For many, many reasons Sucker Punch should be ­ignored – for one very good one it is impossible to do so. The allure of director ­Zack Snyder’s unique, mesmerising visual style, present in all his films, will draw cinemaphiles to this problematic creation.

While his remake of George A Romero’s 1978 classic Dawn of the Dead heralded Snyder’s arrival as a director to watch, it was the ­monochromatic boy’s own fighting flick 300, based on the graphic novel, that wore what would become his trademark look. His next project, Watchmen, another graphic novel, didn’t wow at the box-office, but it was yet another visually ­interesting film.

With Sucker Punch, which he ­also wrote, he creates a jarring ­fantasy world of opposites – of ­ugliness and beauty, of pain and pleasure, of cruelty and kindness.

It is also clear from this film that Snyder’s literary influences remain in the realm of boys’ fantasy stories. Though he peoples his story with a cast of kick-ass young ­women, they can only win the ­battle if they obey the fight rules as set out by the male characters and, by extension, the male ­puppetmaster, Snyder.

It is this intrinsic chauvinism that makes the film a definition of its title – it delivers an unexpected blow to its female characters’ self-determination.

The young women who populate the cast become caricatures of what men want. Decked out in the stock of a sex store – from suspender belts to midriff-baring sailors’ outfits and a lick of leather for a hint of S&M, there isn’t a real woman alive who’d wear any of this stuff to fight the ultimate battle of life and death. Sporting ponytails and pouts, sucking lollipops suggestively and caressing big guns, Snyder doesn’t miss a ­sexist trick in creating his cast of ­heroines.

The story is the woeful tale of Baby Doll (Emily Browning) who is put into a lunatic asylum by her abusive stepfather.
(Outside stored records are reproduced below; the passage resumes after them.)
(* ===== verification/HealthGate.v ===== *)
(** * scripts/release/health_gate.py

    The bounded health gate: the checks of a target are repeated until all of
    them pass in one attempt or the deadline is over. The network is a
    parameter; [urllib.parse.urlsplit] is written out. *)

From Stdlib Require Import Ascii.
From S2P Require Import Prelude PyFloat PyMonad PyValue PyTime PyJson Sha256 PyOs OsFacts.

(** ** What the network answers

    [http_get n url timeout_ms] is the answer to a request made at reading [n]
    of the clocks, and the time it took: a response whose status and body were
    read, an exception of the classes [perform] catches with its class name, or
    another one. [netloc_refusal] is the standard library's refusal of an IP
    literal or of characters outside ASCII in a URL. *)
Inductive http_out :=
  | Response (status : Z) (body : string)
  | RequestFailed (class msg : string)
  | RequestRaised (c : exn_class) (msg : string).

Class Network := {
  http_get : nat -> string -> Z -> http_out * Z;
  netloc_refusal : string -> option string
}.

Module Url.
(** [urllib.parse.urlsplit]: the parts the gate looks at. *)
Record split := Split { scheme : string; netloc : string; url_path : string; query : string; fragment : string }.

Definition is_alpha (c : ascii) : bool :=
  let n := N_of_ascii c in (((65 <=? n) && (n <=? 90)) || ((97 <=? n) && (n <=? 122)))%N.
Definition scheme_char (c : ascii) : bool := is_alpha c || Str.is_digit c || inb Ascii.eqb c ["+"; "-"; "."]%char.
Definition c0_or_space (c : ascii) : bool := (N_of_ascii c <=? 32)%N.
Definition unsafe (c : ascii) : bool := inb N.eqb (N_of_ascii c) [9; 10; 13]%N.

(** The characters before the first of [stops], and the rest from it on. *)
Fixpoint span (stops : list ascii) (s : string) : string * string :=
  match s with
  | EmptyString => ("", "")
  | String c r => if inb Ascii.eqb c stops then ("", s)
                  else let p := span stops r in (String c p.1, p.2)
  end.

Definition split_scheme (url : string) : string * string :=
  match Str.partition ":" url with
  | Some (s, r) =>
      match s with
      | String c _ => if is_alpha c && Str.all_chars scheme_char s then (Str.lower s, r) else ("", url)
      | EmptyString => ("", url)
      end
  | None => ("", url)
  end.

(** [rpartition("@")] and [partition(":")] on the network location. *)
Fixpoint last_at (l : list string) : option string :=
  match l with
  | [] | [_] => None
  | x :: r => match last_at r with Some y => Some (x +:+ "@" +:+ y) | None => Some x end
  end.
Definition userinfo (netloc : string) : option string := last_at (Str.split_char "@" netloc).
Definition username (u : split) : option string :=
  match userinfo (netloc u) with
  | Some i => Some (match Str.partition ":" i with Some (n, _) => n | None => i end)
  | None => None
  end.
Definition password (u : split) : option string :=
  match userinfo (netloc u) with
  | Some i => match Str.partition ":" i with Some (_, p) => Some p | None => None end
  | None => None
  end.

Section Split.
Context `{Network}.

Definition netloc_error (netloc : string) : option string :=
  let l := Str.contains "[" netloc in let r := Str.contains "]" netloc in
  if xorb l r then Some "Invalid IPv6 URL"
  else if l && r || negb (Str.all_chars (λ c, (N_of_ascii c <? 128)%N) netloc) then netloc_refusal netloc else None.

Definition urlsplit (url : string) : res split :=
  let url := Str.lstrip_by c0_or_space url in
  let url := Str.of_list (List.filter (λ c, negb (unsafe c)) (Str.to_list url)) in
  let '(scheme, url) := split_scheme url in
  '(netloc, url) ← (match Str.strip_prefix "//" url with
                    | Some r =>
                        let '(netloc, rest) := span ["/"; "?"; "#"]%char r in
                        match netloc_error netloc with
                        | Some m => raise ValueError m
                        | None => Ok (netloc, rest)
                        end
                    | None => Ok ("", url)
                    end);
  let '(url, fragment) := match Str.partition "#" url with Some p => p | None => (url, "") end in
  let '(url, query) := match Str.partition "?" url with Some p => p | None => (url, "") end in
  Ok (Split scheme netloc url query fragment).
End Split.
End Url.

Module HealthGate.
Section Env.
Context `{Platform} `{Network}.

Definition ROOT : path := repo_root.
Definition SCHEMA : path := Path.div ROOT "contracts/operations/health-gate-target-v0.schema.json".

Definition load (p : path) : IO val := load_json p.
Definition utc_now : IO string := PyOs.utc_now.

Definition nonempty (o : option string) : bool := match o with Some s => negb (String.eqb s "") | None => false end.

Definition safe_url (url environment : string) : res (option string) :=
  parsed ← Url.urlsplit url;
  Ok (if nonempty (Url.username parsed) || nonempty (Url.password parsed)
         || negb (String.eqb (Url.query parsed) "") || negb (String.eqb (Url.fragment parsed) "")
      then Some "health URL must not contain credentials, query parameters or fragments"
      else if inb String.eqb environment ["staging"; "production"] && negb (String.eqb (Url.scheme parsed) "https")
      then Some "staging and production health URLs must use HTTPS"
      else if negb (inb String.eqb (Url.scheme parsed) ["http"; "https"])
      then Some "health URL scheme must be http or https"
      else None).

(** [body.read(65537)] *)
Definition read_limit (n : nat) (s : string) : string := String.substring 0 n s.

Fixpoint fields_match (payload : val) (fields : list (string * val)) : res (option string) :=
  match fields with
  | [] => Ok None
  | (key, expected) :: r =>
      got ← dget payload key;
      if py_ne got expected
      then Ok (Some ("field " +:+ repr_str key +:+ " expected " +:+ repr expected +:+ ", got " +:+ repr got))
      else fields_match payload r
  end.

(** The answer of one check: passed, the error, the payload. *)
Record outcome := Outcome { o_ok : bool; o_error : option string; o_payload : val }.

Definition judge (check : val) (status : Z) (body : string) : res outcome :=
  expected ← getitem check "expected_status";
  if py_ne (VInt status) expected
  then Ok (Outcome false (Some ("unexpected HTTP status " +:+ Str.of_Z status)) VNone)
  else if 65536 <? Z.of_nat (String.length body)
  then Ok (Outcome false (Some "health response exceeded 65536 bytes") VNone)
  else
    match loads_bytes body with
    | Raise e =>
        if exn_in [JSONDecodeError] e then Ok (Outcome false (Some ("invalid JSON: " +:+ exn_str e)) VNone)
        else Raise e
    | Ok payload =>
        fields ← getitem check "expected_json"; fields ← py_items fields;
        mismatch ← fields_match payload fields;
        Ok (match mismatch with
            | Some e => Outcome false (Some e) payload
            | None => Outcome true None payload
            end)
    end.

(** [urlopen] and [read]: the request takes its time. *)
Definition request (url : string) (timeout_ms : Z) : IO http_out :=
  λ w, let '(r, d) := http_get (ticks w) url timeout_ms in (Ok r, advance d w).

Definition perform (check : val) : IO outcome :=
  url ← lift (getitem check "url"); url ← lift (expect_str url);
  timeout ← lift (getitem check "timeout_ms"); timeout ← lift (expect_int timeout);
  r ← request url timeout;
  match r with
  | Response status body => lift (judge check status (read_limit (N.to_nat 65537) body))
  | RequestFailed class msg => mret (Outcome false (Some ("request failed: " +:+ class +:+ ": " +:+ msg)) VNone)
  | RequestRaised c msg => throw c msg
  end.

(** [(payload.get("release_id") or ...) if payload else None] *)
Definition observed_release (payload : val) : res val :=
  if truthy payload then
    a ← dget payload "release_id";
    if truthy a then Ok a else b ← dget payload "releaseId"; if truthy b then Ok b else dget payload "version"
  else Ok VNone.

Definition record (check : val) (o : outcome) : res (string * val) :=
  name ← getitem check "name"; name ← expect_str name;
  owner ← getitem check "owner"; kind ← getitem check "kind";
  observed ← observed_release (o_payload o);
  Ok (name, VDict [("owner", owner); ("kind", kind); ("status", VStr (if o_ok o then "passed" else "failed"));
                   ("error", opt_val VStr (o_error o)); ("observed_release_id", observed)]).

(** *** The attempts *)

(** The locals of the loop: the attempts made, the latest record of each check. *)
Record state := State { attempts : Z; latest : list (string * val) }.
Abbreviation C := (M (state * world)).

Definition run_check (all_passed : bool) (check : val) : C bool :=
  o ← zoom_snd (perform check);
  kv ← lift (record check o);
  modl (λ s, State (attempts s) (Dict.set kv.1 kv.2 (latest s))) ;;
  mret (all_passed && o_ok o).

(** [while time.monotonic() < deadline]; [None] when the fuel is over. *)
Fixpoint poll (fuel : nat) (checks : list val) (deadline interval_us : Z) : C (option bool) :=
  match fuel with
  | O => mret None
  | S fuel =>
      t ← zoom_snd monotonic;
      if negb (t <? deadline) then mret (Some false)
      else
        modl (λ s, State (attempts s + 1) (latest s)) ;;
        all_passed ← mfold run_check true checks;
        if all_passed : bool then mret (Some true)
        else
          t ← zoom_snd monotonic;
          let remaining := deadline - t in
          if remaining <=? 0 then mret (Some false)
          else zoom_snd (sleep (Z.min interval_us remaining)) ;; poll fuel checks deadline interval_us
  end.

Definition url_ok (environment check : val) : IO unit :=
  url ← lift (getitem check "url"); url ← lift (expect_str url);
  env ← lift (expect_str environment);
  e ← lift (safe_url url env);
  match e with
  | Some m => name ← lift (getitem check "name"); throw ValueError (py_str name +:+ ": " +:+ m)
  | None => mret tt
  end.

Definition report (target : val) (started completed : string) (passed : bool) (s : state) : res val :=
  rid ← getitem target "release_id"; env ← getitem target "environment";
  checks ← rmap (λ n, match Dict.lookup n (latest s) with
                      | Some (VDict d) => Ok (VDict (("name", VStr n) :: d))
                      | _ => raise KeyError (repr_str n)
                      end) (sort_strings (Dict.keys (latest s)));
  Ok (VDict [("schema_version", VStr "health-gate-result-v0"); ("release_id", rid); ("environment", env);
    ("started_at", VStr started); ("completed_at", VStr completed);
    ("status", VStr (if passed then "passed" else "failed")); ("attempts", VInt (attempts s));
    ("checks", VList checks)]).

Record args := Args { a_target : path; a_output : path }.

(** The fuel of the attempts: one a microsecond of the deadline. *)
Definition poll_fuel (deadline_seconds : Z) : nat := S (Z.to_nat (deadline_seconds * 1000000)).

(** The exit code; [None] when the fuel of the attempts is over. *)
Definition main (a : args) : IO (option Z) :=
  target ← load (a_target a);
  schema ← load SCHEMA;
  errors ← lift (sorted_errors schema target);
  match errors with
  | _ :: _ => throw ValueError (Str.join "; " (map (λ e, dotted e.1 +:+ ": " +:+ e.2) errors))
  | [] =>
      cs ← lift (getitem target "checks"); checks ← lift (py_iter cs);
      environment ← lift (getitem target "environment");
      mfor (url_ok environment) checks ;;
      started_at ← utc_now;
      t ← monotonic;
      d ← lift (getitem target "deadline_seconds"); d ← lift (expect_int d);
      interval ← lift (getitem target "poll_interval_ms"); interval ← lift (expect_int interval);
      '(r, s) ← with_locals (State 0 [])
        (r ← poll (poll_fuel d) checks (t + d * 1000000) (interval * 1000); s ← getl; mret (r, s));
      match r with
      | None => mret None
      | Some passed =>
          completed ← utc_now;
          result ← lift (report target started_at completed passed s);
          write_document (a_output a) result ;;
          print (Json.dumps Json.pretty result) ;;
          mret (Some (if passed : bool then 0 else 1))
      end
  end.
End Env.
End HealthGate.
The lascivious head orderly, Blu (Oscar Isaac), promises to make sure she’s given a lobotomy within the week – so that she can’t remember what abuse she has suffered.

In an ­attempt to survive the institution and make the wait for her operation bearable, Baby Doll retreats ­into a fantasy world. One in which she and her fellow inmates are erotic dancers, stepping in time to the tunes of their male customers. But, crucially, planning an escape too.
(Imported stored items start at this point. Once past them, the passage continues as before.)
(* ===== verification/HealthLiveness.v ===== *)
(** * A healthy target passes the gate

    The polling loop is not only safe: when every check is answered as expected
    from some reading of the clock on, and the deadline leaves time for the
    attempts before it, the loop ends with success. *)

From S2P Require Import Prelude PyFloat PyMonad PyValue PyTime PyJson PyOs Fixture HealthGate HealthProperties.

Module HealthLive.
Import HealthGate.

Section Live.
Context `{P : Platform} `{N : Network}.

(** A check that raises nothing and takes at most [limit] microseconds an attempt *)
Definition steady (limit : Z) (check : val) : Prop := forall w, exists o w' kv,
  perform check w = (Ok o, w') /\ record check o = Ok kv /\
  mono w <= mono w' <= mono w + limit /\ ticks w' = S (ticks w).
(** A check whose endpoint answers as expected from the [from]-th event on *)
Definition healthy (from : nat) (check : val) : Prop := forall w o w',
  (from <= ticks w)%nat -> perform check w = (Ok o, w') -> o_ok o = true.

Context (limit slack : Z) (from : nat) (Hslack : forall n, 0 < elapse n <= slack) (Hlimit : 0 <= limit).

Lemma run_check_runs b check s : steady limit check -> healthy from check -> exists b' s', run_check b check s = (Ok b', s') /\
  mono s.2 <= mono s'.2 <= mono s.2 + limit /\ ticks s'.2 = S (ticks s.2) /\
  ((from <= ticks s.2)%nat -> b = true -> b' = true).
Proof using All.
  intros Hs Hh. destruct s as [l w]. destruct (Hs w) as (o & w' & kv & Hp & Hr & Hm & Ht). unfold run_check.
  exists (b && o_ok o), (State (attempts l) (Dict.set kv.1 kv.2 (latest l)), w'). cbn [snd]. split; [|split; [done|split; [done|]]].
  - unfold mbind at 1, M_bind at 1, zoom_snd at 1. cbn [fst snd]. rewrite Hp. by rewrite (lift_run _ _ _ _ Hr).
  - intros Hf ->. by rewrite (Hh w o w' Hf Hp).
Qed.
Lemma attempt_runs checks : Forall (steady limit) checks -> Forall (healthy from) checks -> forall b s,
  exists b' s', mfold run_check b checks s = (Ok b', s') /\
    mono s.2 <= mono s'.2 <= mono s.2 + Z.of_nat (length checks) * limit /\ (ticks s.2 <= ticks s'.2)%nat /\
    ((from <= ticks s.2)%nat -> b = true -> b' = true).
Proof using All.
  induction 1 as [|c l Hc Hl IH]; intros Hh b s.
  - exists b, s. split; [done|]. simpl. split; [lia|]. by split.
  - apply Forall_cons in Hh as [Hhc Hh]. destruct (run_check_runs b c s Hc Hhc) as (b1 & s1 & E1 & M1 & T1 & P1).
    destruct (IH Hh b1 s1) as (b2 & s2 & E2 & M2 & T2 & P2). exists b2, s2. split; [|split; [|split]].
    + cbn [mfold]. by rewrite (M_bind_run _ _ _ _ _ E1).
    + cbn [length]. lia.
    + lia.
    + intros Hf Hb. apply P2; [lia|by apply P1].
Qed.

(** The time of one attempt that fails, with the sleep after it *)
Definition round (checks : list val) (interval_us : Z) : Z := 3 * slack + Z.of_nat (length checks) * limit + interval_us.

Lemma poll_live checks deadline interval_us : 0 <= interval_us -> Forall (steady limit) checks -> Forall (healthy from) checks ->
  forall rounds fuel s, (from <= ticks s.2 + rounds)%nat ->
  Z.of_nat rounds * round checks interval_us < deadline - mono s.2 -> (Z.to_nat (deadline - mono s.2) < fuel)%nat ->
  exists s', poll fuel checks deadline interval_us s = (Ok (Some true), s').
Proof using All.
  intros Hi Hs Hh rounds. assert (0 <= round checks interval_us) as Hround.
  { unfold round. pose proof (Hslack 0). nia. }
  induction rounds as [|rounds IH]; intros fuel s Hf Hd Hfuel;
    [change (Z.of_nat 0 * round checks interval_us) with 0 in Hd
    |rewrite Nat2Z.inj_succ, Z.mul_succ_l in Hd; assert (0 <= Z.of_nat rounds * round checks interval_us) by nia];
    (destruct fuel as [|fuel]; [lia|]); destruct s as [l w]; cbn [snd] in *; pose proof (Hslack (ticks w)) as Hw;
    cbn [poll]; unfold mbind at 1, M_bind at 1, zoom_snd at 1, monotonic; cbn [fst snd];
    (assert ((mono w <? deadline) = true) as -> by (apply Z.ltb_lt; lia)); cbn [negb]; cbv iota;
    unfold mbind at 1, M_bind at 1, modl; cbn [fst snd];
    set (s1 := (State (attempts l + 1) (latest l), advance (elapse (ticks w)) w));
    destruct (attempt_runs checks Hs Hh true s1) as (b & s2 & E2 & M2 & T2 & P2); rewrite (M_bind_run _ _ _ _ _ E2);
    cbn [s1 snd advance mono ticks] in M2, T2, P2.
  - rewrite P2 by (done || lia). by eexists.
  - destruct b; [by eexists|]. destruct s2 as [l2 w2]. cbn [snd] in *. pose proof (Hslack (ticks w2)) as Hw2.
    unfold mbind at 1, M_bind at 1, zoom_snd at 1. cbn [fst snd].
    assert ((deadline - mono w2 <=? 0) = false) as -> by (apply Z.leb_gt; unfold round in *; lia).
    unfold mbind at 1, M_bind at 1, zoom_snd at 1, sleep. cbn [fst snd].
    pose proof (Hslack (S (ticks w2))) as Hw3. apply IH; cbn [snd advance mono ticks].
    + lia.
    + unfold round in *. lia.
    + lia.
Qed.

(** C20: A target that becomes healthy passes: when no check raises, each takes at most a limit,
    every check is answered as expected from some event on, and the deadline is longer than
    the failing attempts that fit before that event, the polling loop ends, within its
    fuel, with success. *)
Theorem healthy_target_passes checks d interval_us s : 0 <= interval_us ->
  Forall (steady limit) checks -> Forall (healthy from) checks ->
  Z.of_nat (from - ticks s.2) * round checks interval_us < d * 1000000 ->
  exists s', poll (poll_fuel d) checks (mono s.2 + d * 1000000) interval_us s = (Ok (Some true), s').
Proof using All.
  intros Hi Hs Hh Hd. apply (poll_live checks _ _ Hi Hs Hh (from - ticks s.2)); [lia|lia|]. unfold poll_fuel. lia.
Qed.
End Live.
End HealthLive.

Module HealthLiveRun.
Import Fixture HealthGate HealthRun HealthLive.
#[local] Existing Instance slow_probe.

Lemma live_steady : steady (P := quiet_host) (N := slow_probe) 20000 (check "live").
Proof. intros w. do 3 eexists. split; [reflexivity|]. split; [vm_compute; reflexivity|]. simpl. split; [lia|done]. Qed.
Lemma perform_probe w : @perform quiet_host slow_probe (check "probe") w =
  (if Nat.leb (ticks w) 6
   then Ok (Outcome false (Some "request failed: URLError: <urlopen error [Errno 111] Connection refused>") VNone)
   else Ok (Outcome true None (VDict [("status", VStr "ok"); ("release_id", VStr "r2")])), advance 20000 w).
Proof.
  unfold perform, request. cbn -[Nat.leb judge]. unfold mbind, M_bind, mret, M_ret. cbn -[Nat.leb judge].
  by destruct (Nat.leb (ticks w) 6).
Qed.
Lemma probe_steady : steady (P := quiet_host) (N := slow_probe) 20000 (check "probe").
Proof.
  intros w. setoid_rewrite perform_probe. destruct (Nat.leb (ticks w) 6);
    (do 3 eexists; split; [reflexivity|split; [vm_compute; reflexivity|simpl; split; [lia|done]]]).
Qed.
Lemma live_healthy : healthy (P := quiet_host) (N := slow_probe) 7 (check "live").
Proof.
  intros w o w' _ E. assert ((@perform quiet_host slow_probe (check "live") w).1 =
    Ok (Outcome true None (VDict [("status", VStr "ok"); ("release_id", VStr "r2")]))) as E1 by reflexivity.
  rewrite E in E1. by injection E1 as ->.
Qed.
Lemma probe_healthy : healthy (P := quiet_host) (N := slow_probe) 7 (check "probe").
Proof.
  intros w o w' Hw E. rewrite perform_probe in E. assert (Nat.leb (ticks w) 6 = false) as El by (apply Nat.leb_gt; lia).
  rewrite El in E. by injection E as <- _.
Qed.

Lemma healthy_target_passes_witness : exists s',
  @poll quiet_host slow_probe (poll_fuel 2) [check "live"; check "probe"] (mono w0 + 2 * 1000000) 100000 (State 0 [], w0)
  = (Ok (Some true), s').
Proof.
  apply (healthy_target_passes (P := quiet_host) (N := slow_probe) 20000 1000 7); [intros n; simpl; lia|lia|lia| | |].
  - repeat constructor; [apply live_steady|apply probe_steady].
  - repeat constructor; [apply live_healthy|apply probe_healthy].
  - unfold round. cbn [snd w0]. change (ticks (State 0 [], w0).2) with 0%nat. simpl. lia.
Defined.
End HealthLiveRun.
Baby Doll is reticent to create her own dance – as is required of her to survive. But once she does, it opens a window onto yet another fantasy world – one in which she and her band of fellow female inmates fight demons of every kind.
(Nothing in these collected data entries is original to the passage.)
(** The checksum in the text of a sidecar is the digest it was written with. *)
Lemma checksum_in_sidecar data t :
  RecoveryContract.checksum_in (Sha256.hexdigest data +:+ String " " t) = Some (Sha256.hexdigest data).
Proof.
  destruct (hexdigest_shape data) as [Hh Hl]. unfold RecoveryContract.checksum_in.
  destruct (first_word (Sha256.hexdigest data) " " t) as [l ->]; [|by apply hex_solid|done|].
  - by intros E; rewrite E in Hl.
  - by rewrite len_hex, Hl, lower_hex.
Qed.
End SidecarFacts.

(** ** Plain paths and their texts *)

Module PathFacts.

Export PathText.

Section Child.
Context (d : list string) (c : string).

Lemma sidecar_child : Forall (λ s, comp s = true) d -> comp (c +:+ ".sha256") = true ->
  RecoveryContract.sidecar (MkPath true (d ++ [c])) = MkPath true (d ++ [c +:+ ".sha256"]).
Proof.
  intros Hd Hc. unfold RecoveryContract.sidecar, Path.to_str at 1. cbn [absolute parts].
  rewrite Str.app_assoc, join_suffix. apply (of_to_str (d ++ [c +:+ ".sha256"])); [by destruct d|].
  apply Forall_app. split; [done|by constructor].
Qed.
End Child.

(** ** Running forward in a plain directory *)

Section Directory.
Context (d : list string) (Hdd : ".." ∉ d).

Lemma dir_node f : dirs_ok f d -> is_dir_node (node_at f d) = true.
Proof using Hdd.
  intros Hd. destruct d as [|x l] eqn:E; [done|]. rewrite <-E in *.
  destruct (Hd d) as [m Hm].
  - destruct (exists_last (l := d)) as (l' & y & ->); [by rewrite E|]. rewrite prefixes_app. apply elem_of_app. right. by left.
  - unfold node_at. rewrite Hm. by rewrite E.
Qed.

Lemma canon_below w c : c <> ".." -> dirs_ok (fs w) d -> (forall t, fs w !! (d ++ [c]) <> Some (NLink t)) ->
  canon w (MkPath true (d ++ [c])) = Some (d ++ [c]).
Proof using Hdd.
  intros Hc Hd Hl. unfold canon, absolutize. cbn [absolute parts]. generalize max_links. intros n.
  assert (forall l done, ".." ∉ l -> (forall q, q ∈ prefixes done l -> exists m, fs w !! q = Some (NDir m)) ->
    (forall t, fs w !! (done ++ l ++ [c]) <> Some (NLink t)) -> walk (fs w) n done (l ++ [c]) = Some (done ++ l ++ [c])) as Hw.
  { induction l as [|x l IH]; intros don Hx Hp Hk.
    - destruct n; simpl in *; (destruct (String.eqb_spec c "..") as [->|]; [done|]);
        destruct (fs w !! (don ++ [c])) as [[]|] eqn:E; try done; by destruct (Hk target).
    - apply not_elem_of_cons in Hx as [Hx Hll].
      assert (walk (fs w) n don ((x :: l) ++ [c]) = walk (fs w) n (don ++ [x]) (l ++ [c])) as ->.
      { destruct (Hp (don ++ [x])) as [m Hm]; [by left|].
        destruct n; simpl; (destruct (String.eqb_spec x "..") as [->|]; [done|]); by rewrite Hm. }
      rewrite IH; [by rewrite <-app_assoc|done|..].
      + intros q Hq. apply Hp. by right.
      + intros t. rewrite <-app_assoc. apply Hk. }
  by apply (Hw d []).
Qed.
Like a video game, each battle is more difficult than the one before.

First Baby Doll takes on a trio of gargantuan samurai fighters, next up is a foray back to the trenches of World War One with some ­comicbook-esque modifications, and then there’s the dragon’s lair. You get the picture.

Like Lara Croft and her ilk, Baby Doll must move through the levels of her mad game to escape her fate?– or survive it.

The cast are all interesting young actresses. Most notable is squeaky clean High School Musical megastar Vanessa Hudgens who is clearly ­beyond desperate to besmirch her clean-cut image. She takes a supporting role here as one of the erotic dancers, making all the necessary moves to break out of the Disney movie shackles – she’ll need to follow this up with something with real critical punch to achieve her goal.

Abbie Cornish, currently flavour of the year, is Sweet Pea, Baby Doll’s reluctant co-conspirator; Jena Malone is Rocket, Sweet Pea’s sister; and Carla Gugino rounds out the cast as the young women’s psychiatrist-slash-madame.

Fans of Snyder’s work won’t be able to resist buying a ticket to be sucker punched by this film that delivers too many ugly messages in a dazzlingly beautiful package.